--- GIVEN INFORMATION ---

#[global] Instance Outbox_life : Lifecycle OutboxRecord.row := {
  init r := OutboxRecord.state r = OB_AVAILABLE ∧ OutboxRecord.attempt_count r = 0 ∧
            0 < OutboxRecord.max_attempts r ∧ OutboxRecord.lease_owner r = None ∧
            OutboxRecord.lease_until r = None ∧ OutboxRecord.lease_token r = None ∧
            OutboxRecord.provider_message_id r = None ∧ OutboxRecord.accepted_at r = None ∧
            OutboxRecord.delivered_at r = None;
  step := outbox_step }.

(** What never changes, and what is written once. *)
Record outbox_fixed (r r' : OutboxRecord.row) : Prop := {
  xf_id : OutboxRecord.id r' = OutboxRecord.id r;
  xf_key : OutboxRecord.message_key r' = OutboxRecord.message_key r;
  xf_order : OutboxRecord.order_id r' = OutboxRecord.order_id r;
  xf_kind : OutboxRecord.kind r' = OutboxRecord.kind r;
  xf_recipient : OutboxRecord.recipient r' = OutboxRecord.recipient r;
  xf_payload : OutboxRecord.payload r' = OutboxRecord.payload r;
  xf_version : OutboxRecord.proof_version r' = OutboxRecord.proof_version r;
  xf_count : OutboxRecord.confirmation_count r' = OutboxRecord.confirmation_count r;
  xf_observation : OutboxRecord.confirmation_observation_id r' = OutboxRecord.confirmation_observation_id r;
  xf_max : OutboxRecord.max_attempts r' = OutboxRecord.max_attempts r;
  xf_expires : OutboxRecord.idempotency_expires_at r' = OutboxRecord.idempotency_expires_at r;
  xf_attempts : OutboxRecord.attempt_count r <= OutboxRecord.attempt_count r';
  xf_provider : is_some (OutboxRecord.provider_message_id r) = true →
                OutboxRecord.provider_message_id r' = OutboxRecord.provider_message_id r ∧
                OutboxRecord.accepted_at r' = OutboxRecord.accepted_at r ∧
                OutboxRecord.attempt_count r' = OutboxRecord.attempt_count r;
  xf_delivered : OutboxRecord.state r = OB_DELIVERED → r' = r;
  xf_dead : OutboxRecord.state r = OB_DEAD_LETTER → OutboxRecord.provider_message_id r = None → r' = r }.
#[global] Instance outbox_fixed_preorder : PreOrder outbox_fixed.
Proof.
  split; [intros r; by split|]. intros x y z H1 H2. destruct H1, H2. split; try congruence; try lia.
  - intros Hx. destruct (xf_provider0 Hx) as (E1 & E2 & E3). rewrite <-E1, <-E2, <-E3.
    apply xf_provider1. by rewrite E1.
  - intros Hx. specialize (xf_delivered0 Hx). subst y. auto.
  - intros Hx Hp. specialize (xf_dead0 Hx Hp). subst y. auto.
Qed.
Lemma outbox_step_fixed r r' : outbox_step r r' → outbox_fixed r r'.
Proof.
  intros Hs. destruct Hs as [? ? ? ? Hw Hn|? ? Hw Hn|? ? ? ? Hw Hn|? ? Hw Hn|? ? Hw Hn|? ? Hn Hw|? ? Hn Hw];
    unfold waiting, released in *; split; simpl; try done; try lia; intros Hx;
    rewrite ?Hx, ?Hn in *; simpl in *; try done; try congruence; intros Hp; by rewrite Hp in Hn.
Qed.
Lemma outbox_later_fixed (r r' : OutboxRecord.row) : later r r' → outbox_fixed r r'.
Proof. apply (later_ind outbox_fixed). apply outbox_step_fixed. Qed.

---

- _TASK REQUIREMENTS_: May I have all of the records repeated exactly?

- _ANSWER SECTION_:
#[global] Instance Outbox_life : Lifecycle OutboxRecord.row := {
  init r := OutboxRecord.state r = OB_AVAILABLE ∧ OutboxRecord.attempt_count r = 0 ∧
            0 < OutboxRecord.max_attempts r ∧ OutboxRecord.lease_owner r = None ∧
            OutboxRecord.lease_until r = None ∧ OutboxRecord.lease_token r = None ∧
            OutboxRecord.provider_message_id r = None ∧ OutboxRecord.accepted_at r = None ∧
            OutboxRecord.delivered_at r = None;
  step := outbox_step }.

(** What never changes, and what is written once. *)
Record outbox_fixed (r r' : OutboxRecord.row) : Prop := {
  xf_id : OutboxRecord.id r' = OutboxRecord.id r;
  xf_key : OutboxRecord.message_key r' = OutboxRecord.message_key r;
  xf_order : OutboxRecord.order_id r' = OutboxRecord.order_id r;
  xf_kind : OutboxRecord.kind r' = OutboxRecord.kind r;
  xf_recipient : OutboxRecord.recipient r' = OutboxRecord.recipient r;
  xf_payload : OutboxRecord.payload r' = OutboxRecord.payload r;
  xf_version : OutboxRecord.proof_version r' = OutboxRecord.proof_version r;
  xf_count : OutboxRecord.confirmation_count r' = OutboxRecord.confirmation_count r;
  xf_observation : OutboxRecord.confirmation_observation_id r' = OutboxRecord.confirmation_observation_id r;
  xf_max : OutboxRecord.max_attempts r' = OutboxRecord.max_attempts r;
  xf_expires : OutboxRecord.idempotency_expires_at r' = OutboxRecord.idempotency_expires_at r;
  xf_attempts : OutboxRecord.attempt_count r <= OutboxRecord.attempt_count r';
  xf_provider : is_some (OutboxRecord.provider_message_id r) = true →
                OutboxRecord.provider_message_id r' = OutboxRecord.provider_message_id r ∧
                OutboxRecord.accepted_at r' = OutboxRecord.accepted_at r ∧
                OutboxRecord.attempt_count r' = OutboxRecord.attempt_count r;
  xf_delivered : OutboxRecord.state r = OB_DELIVERED → r' = r;
  xf_dead : OutboxRecord.state r = OB_DEAD_LETTER → OutboxRecord.provider_message_id r = None → r' = r }.
#[global] Instance outbox_fixed_preorder : PreOrder outbox_fixed.
Proof.
  split; [intros r; by split|]. intros x y z H1 H2. destruct H1, H2. split; try congruence; try lia.
  - intros Hx. destruct (xf_provider0 Hx) as (E1 & E2 & E3). rewrite <-E1, <-E2, <-E3.
    apply xf_provider1. by rewrite E1.
  - intros Hx. specialize (xf_delivered0 Hx). subst y. auto.
  - intros Hx Hp. specialize (xf_dead0 Hx Hp). subst y. auto.
Qed.
Lemma outbox_step_fixed r r' : outbox_step r r' → outbox_fixed r r'.
Proof.
  intros Hs. destruct Hs as [? ? ? ? Hw Hn|? ? Hw Hn|? ? ? ? Hw Hn|? ? Hw Hn|? ? Hw Hn|? ? Hn Hw|? ? Hn Hw];
    unfold waiting, released in *; split; simpl; try done; try lia; intros Hx;
    rewrite ?Hx, ?Hn in *; simpl in *; try done; try congruence; intros Hp; by rewrite Hp in Hn.
Qed.
Lemma outbox_later_fixed (r r' : OutboxRecord.row) : later r r' → outbox_fixed r r'.
Proof. apply (later_ind outbox_fixed). apply outbox_step_fixed. Qed.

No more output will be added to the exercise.